(** The order in which a core processes its data caches is one of the orders. *)
Lemma step_dcaches_happens DTLB2 DTLB DL2 DL1 s :
  step_dcaches nodes fsb_DDR DTLB2 DTLB DL2 DL1 s =
  run ([DTLB2; DTLB; DL2; DL1] ≫= λ o, match o with Some i => [Process i] | None => [] end) s.
Proof.
  unfold step_dcaches. destruct DTLB2, DTLB, DL2, DL1; simpl; repeat (destruct (process _ _ _ _) as [?|]; simpl; [|done]); done.
Qed.

(** New caches, buses, controllers and clocks. *)
Definition create_cache (n : node) (o : options) : cache :=
  prefetchers_create (o_prefetchers o) (o_pff o) 0 (o_filter o) (o_reset o) (cache_create (n_params n) ncores).

Definition create (opts : list options) (bs : list (clock_source * bus.t)) (f : bus.t) (size : Z) (fifo : bool) (d : D)
    (clocks : list Z) (x : X) : hier :=
  mk_hier (zip_with create_cache nodes opts) bs f (mc.create size fifo) d ∅ (replicate (length nodes) (0, 0)) clocks 0 x [] [].

(** What the cores promise: the caches they name exist, and their requests are those that
    the cache takes. *)
Definition event_ok (ev : event X) : Prop :=
  match ev with
  | Process i | Take_prefetch i _ => 0 ≤ i < Z.of_nat (length nodes)
  | Ask i a => prev_cp a = None ∧ of_core a = true ∧ ∃ n, aget nodes i = Ok n ∧ req_ok (n_params n) (roster_of ncores n) a
  | Core_ticks v _ => length v = nclocks
  | _ => True
  end.

Definition inv (slack : Z) s : Prop :=
  mc_good s ∧ ∃ owed fl, hier_ok nodes ncores nclocks slack owed fl (λ _, True) (mc.queue (MC s)) s.

(** ** Each event keeps the invariant *)

Lemma timely_less slack slack' k t : slack' ≤ slack → timely slack k t → timely slack' k t.
Proof. unfold timely. lia. Qed.

Lemma hier_less slack slack' owed fl rest q s : slack' ≤ slack → hier_ok nodes ncores nclocks slack owed fl rest q s →
  hier_ok nodes ncores nclocks slack' owed fl rest q s.
Proof.
  intros Hle []. split; try done; [|lia]. intros j n c En Ec Hj. destruct (h_rest0 j n c En Ec Hj) as ([H1 H2] & H3).
  split; [|done]. split; [done|by eapply timely_less].
Qed.

Lemma process_ok slack i s : 0 ≤ slack → 0 ≤ i < Z.of_nat (length nodes) → inv (1 + slack) s →
  wp (process nodes fsb_DDR i s) (inv slack).
Proof.
  intros Hsl Hi [Hg (owed & fl & Hs)]. destruct (aget_ok nodes i Hi) as (n & _ & En). unfold process. rewrite En. cbn [rbind].
  destruct (hier_cache _ _ _ _ _ _ _ _ _ _ _ Hs En) as (_ & c & Ec). rewrite Ec. cbn [rbind].
  destruct (h_rest _ _ _ _ _ _ _ _ _ Hs i n c En Ec I) as ([Hr Ht] & (T & ET & HT) & Hf).
  pose proof (n_config _ _ _ (hier_node _ _ _ _ _ _ _ _ _ _ _ Hs En)) as Hk. pose proof (c_latency _ Hk) as Hlat.
  assert (seen_ok nodes ncores nclocks slack i T (fl i) s) as Hseen.
  { split; [done|]. exists owed, fl. split; [done|]. split; [done|]. eapply hier_rest; [|eapply hier_less; [|exact Hs]]; [done|lia]. }
  pose (L := seen_laws nodes fsb_DDR ncores nclocks slack i n Hsl En).
  assert (idle (H := seen_env nodes fsb_DDR i) (Hlaws := L) (n_params n) (roster_of ncores n) c s) as Hidle.
  { split; [done|]. exact (seen_perm nodes ncores nclocks slack i T _ (fl i) _ s (proj1 Hi) HT Hf Hseen). }
  assert (in_time (n_params n) (next_cycle (H := seen_env nodes fsb_DDR i) (n_params n) c s)) as Hnext.
  { pose proof (h_clock _ _ _ _ _ _ _ _ _ Hs). unfold timely, cache_get_cycle in Ht. unfold in_time, next_cycle. simpl in *.
    destruct (is_LLC (n_params n)); lia. }
  eapply wp_bind, wp_mono; [exact (cache_process_ok (Hlaws := L) (n_params n) (roster_of ncores n) Hk c s Hidle Hnext)|].
  intros [c' s'] [[Hr' [Hg' (owed' & fl' & ET' & Hf' & Hs')]] Et]. cbn [rbind].
  destruct (hier_cache _ _ _ _ _ _ _ _ _ _ _ Hs' En) as [Hi' _]. rewrite aset_ok by done. cbn [rbind wp].
  split; [done|]. exists owed', fl'.
  eapply (hier_rest _ _ _ _ _ _ (λ j, j ≠ i ∨ j = i)); [intros j _; destruct (decide (j = i)); [by right|by left]|].
  eapply hier_put; [exact Hs'|exact En|by apply aset_ok| |by eexists|done].
  split; [done|]. change (cache_get_cycle (n_params n) c' (mk_clock (uncore_sim_cycle s'))) with (cache_get_cycle (H := seen_env nodes fsb_DDR i) (n_params n) c' s').
  rewrite Et. unfold timely in *. destruct (hier_cache _ _ _ _ _ _ _ _ _ _ _ Hs En) as [_ _]. unfold in_time in Hnext.
  pose proof (h_clock _ _ _ _ _ _ _ _ _ Hs). unfold next_cycle in *. unfold cache_get_cycle in Ht. simpl in *.
  destruct (is_LLC (n_params n)); lia.
Qed.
------------------------------------------------------------
> [ACTIVITY] Extract every line containing the string "length" from the material.

> [SOLUTION TO THIS PROBLEM]
  mk_hier (zip_with create_cache nodes opts) bs f (mc.create size fifo) d ∅ (replicate (length nodes) (0, 0)) clocks 0 x [] [].
  | Process i | Take_prefetch i _ => 0 ≤ i < Z.of_nat (length nodes)
  | Core_ticks v _ => length v = nclocks
Lemma process_ok slack i s : 0 ≤ slack → 0 ≤ i < Z.of_nat (length nodes) → inv (1 + slack) s →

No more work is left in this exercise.